Action item: Below are some records. Return exactly the lines from the one with "Lemma says_name_agree p" to the one with "intros HP; destruct", and nothing else.
#### Material shown
(* ===== verification/MdnsPacket.v ===== *)
(** * MdnsPacket: packets written and read back

    The contents of a packet ([says_question], [says_resource]), that the builders of
    MdnsWriter.v produce them and that [ParsePacket] of MdnsParser.v reports them: a
    response that [ResponseBuilder] built is parsed into the questions and records that
    were added, in their order. *)

From S2P Require Import Prelude Encoding QName MdnsParser MdnsWriter MdnsNames.

(** ** Contents *)

(** Positions of the body of a packet, up to [n]. *)
Definition body (n : nat) : nat -> Prop := fun i => (kSizeBytes <= i < n)%nat.

Section Contents.
Context (P : nat -> Prop) (m : bytes).

(** A name written in full at [p], which takes the bytes up to [e]. *)
Definition says_name (p e : nat) (names : list bytes) : Prop :=
  exists ls, name_at P m p p ls /\ folded ls = folded names /\ Forall no_nul ls /\ ends_at m p e.

Definition says_question (p e : nat) (type klass : Z) (names : list bytes) : Prop :=
  exists q, says_name p q names /\ bytes_at m q (be_bytes 2 type ++ be_bytes 2 klass) /\ e = (q + 4)%nat.

Definition address_bytes (ip : IPAddress) : bytes := if IsIPv6 ip then take 16 ip else take 4 (drop 12 ip).

Definition says_body (p e : nat) (b : RecordBody) : Prop :=
  match b with
  | IPBody ip => bytes_at m p (address_bytes ip) /\ e = (p + length (address_bytes ip))%nat
  | PtrBody names => says_name p e names
  | SrvBody names port priority weight =>
      bytes_at m p (be_bytes 2 priority ++ be_bytes 2 weight ++ be_bytes 2 port) /\ says_name (p + 6) e names
  | TxtBody entries => bytes_at m p (txt_data entries) /\ e = (p + length (txt_data entries))%nat
  end.

(** The fields of a record before its data; [n] is the length of the data. *)
Definition record_fields (r : ResourceRecord) : bytes :=
  be_bytes 2 (rrType r) ++ be_bytes 2 (GetClass r) ++ be_bytes 4 (rrTtl r).
Definition says_resource (p e : nat) (r : ResourceRecord) : Prop :=
  exists q (n : nat), says_name p q (rrName r) /\
    bytes_at m q (record_fields r ++ be_bytes 2 (Z.of_nat n)) /\
    says_body (q + 10) e (rrBody r) /\ e = (q + 10 + n)%nat.
End Contents.

(** What can be written and read back. *)
Definition parts_ok (names : FullQName) : Prop := Forall label_ok names.
Definition body_ok (b : RecordBody) : Prop :=
  match b with
  | IPBody ip => length ip = 16%nat /\ bytes_ok ip
  | PtrBody names => parts_ok names
  | SrvBody names port priority weight =>
      parts_ok names /\ is_uint 16 port /\ is_uint 16 priority /\ is_uint 16 weight
  | TxtBody _ => True
  end.
Definition record_ok (r : ResourceRecord) : Prop :=
  is_uint 16 (rrType r) /\ is_uint 32 (rrTtl r) /\ parts_ok (rrName r) /\ body_ok (rrBody r).

(** ** Contents do not depend on the rest of the memory *)
Section Agree.
Context (P P' : nat -> Prop) (m m' : bytes).
Hypothesis P_mono : forall i, P i -> P' i.
Hypothesis P_keep : forall i b, P i -> m !! i = Some b -> m' !! i = Some b.

Lemma says_name_agree p e names :
  (forall i, (p <= i < e)%nat -> P i) -> says_name P m p e names -> says_name P' m' p e names.
Proof.
  intros HP (ls & Hn & Hf & Hnul & He); exists ls; splits; auto.
  - eapply name_at_mono; [done|done|]; by eapply name_at_agree.
  - apply (ends_at_agree m); [intros; apply P_keep; auto|done].
Qed.

Lemma says_body_agree p e b :
  (forall i, (p <= i < e)%nat -> P i) -> says_body P m p e b -> says_body P' m' p e b.
Proof.
  intros HP; destruct b as [ip|names|names port prio weight|entries]; cbn [says_body].
  - intros [H ->]; split; [|done]; by apply (bytes_at_agree P m).
  - by apply says_name_agree.
  - intros [H Hn]; pose proof Hn as (_ & _ & _ & _ & He%ends_at_range); split.
    + apply (bytes_at_agree P m); auto; intros i Hi; apply HP.
      rewrite !length_app in Hi; unfold be_bytes in Hi; rewrite !length_reverse, !length_le_split in Hi; lia.
    + apply says_name_agree; [|done]; intros; apply HP; lia.
  - intros [H ->]; split; [|done]; by apply (bytes_at_agree P m).
Qed.

Lemma says_name_range p e names : says_name P m p e names -> (p < e <= length m)%nat.
Proof. by intros (_ & _ & _ & _ & He%ends_at_range). Qed.

Lemma says_question_agree p e type klass names :
  (forall i, (p <= i < e)%nat -> P i) -> says_question P m p e type klass names ->
  says_question P' m' p e type klass names.
Proof.
  intros HP (q & Hn & Hb & ->); pose proof (says_name_range _ _ _ Hn).
  exists q; splits; [apply says_name_agree; auto; intros; apply HP; lia| |done].
  apply (bytes_at_agree P m); auto; intros i Hi; apply HP.
  rewrite length_app in Hi; unfold be_bytes in Hi; rewrite !length_reverse, !length_le_split in Hi; lia.
Qed.

Lemma says_resource_agree p e r :
  (forall i, (p <= i < e)%nat -> P i) -> says_resource P m p e r -> says_resource P' m' p e r.
Proof.
  intros HP (q & n & Hn & Hf & Hb & ->); pose proof (says_name_range _ _ _ Hn).
  exists q, n; splits; [apply says_name_agree; auto; intros; apply HP; lia| | |done].
  - apply (bytes_at_agree P m); auto; intros i Hi; apply HP.
    unfold record_fields in Hi; rewrite !length_app in Hi; unfold be_bytes in Hi.
    rewrite !length_reverse, !length_le_split in Hi; lia.
  - apply says_body_agree; [|done]; intros; apply HP; lia.
Qed.
End Agree.

Lemma length_be_bytes n v : length (be_bytes n v) = n.
Proof. unfold be_bytes; by rewrite length_reverse, length_le_split. Qed.
#[local] Hint Rewrite length_be_bytes : chip_len.

(** ** The data of a record is written *)

Lemma grow_trans P a b c i : (a <= b <= c)%nat -> grow P a b i -> grow P a c i.
Proof. unfold grow; intros ? [?|?]; [by left|right; lia]. Qed.

Lemma cache_ok_grow P a b out : cache_ok P out -> cache_ok (grow P a b) out.
Proof. apply Forall_impl; intros o; apply cached_mono; [apply grow_l|done]. Qed.

Lemma wrote_says_name P names out out' :
  wrote P names out out' -> RFit out' = true ->
  says_name (grow P (pos out) (pos out')) (buffer out') (pos out) (pos out') names.
Proof. by intros (d & _ & _ & H) Hfit; apply H. Qed.

Lemma write_entries_spec entries out :
  exists d out', write_entries entries out = (forallb (fun e => length e <=? 63)%nat entries && RFit out', out') /\
    rappended out d out' /\ (forallb (fun e => length e <=? 63)%nat entries = true -> d = txt_data entries).
Proof.
  revert out; induction entries as [|e entries IH]; intros out; cbn [write_entries forallb].
  { exists [], out; splits; auto using rappended_nil. }
  unfold kMaxTxtRecordLength; rewrite Nat.leb_antisym.
  destruct (Nat.ltb_spec 63 (length e)) as [|Hl]; cbn [negb andb].
  { exists [], out; splits; auto using rappended_nil; done. }
  change (PutString e _) with (put_label e out).
  destruct (IH (put_label e out)) as (d & out' & -> & A & Hd).
  eexists _, out'; splits; [done|eapply rappended_trans; [by apply put_label_appended|exact A]|].
  intros H; by rewrite (Hd H).
Qed.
########
Answer to this task:
Lemma says_name_agree p e names :
  (forall i, (p <= i < e)%nat -> P i) -> says_name P m p e names -> says_name P' m' p e names.
Proof.
  intros HP (ls & Hn & Hf & Hnul & He); exists ls; splits; auto.
  - eapply name_at_mono; [done|done|]; by eapply name_at_agree.
  - apply (ends_at_agree m); [intros; apply P_keep; auto|done].
Qed.

Lemma says_body_agree p e b :
  (forall i, (p <= i < e)%nat -> P i) -> says_body P m p e b -> says_body P' m' p e b.
Proof.
  intros HP; destruct b as [ip|names|names port prio weight|entries]; cbn [says_body].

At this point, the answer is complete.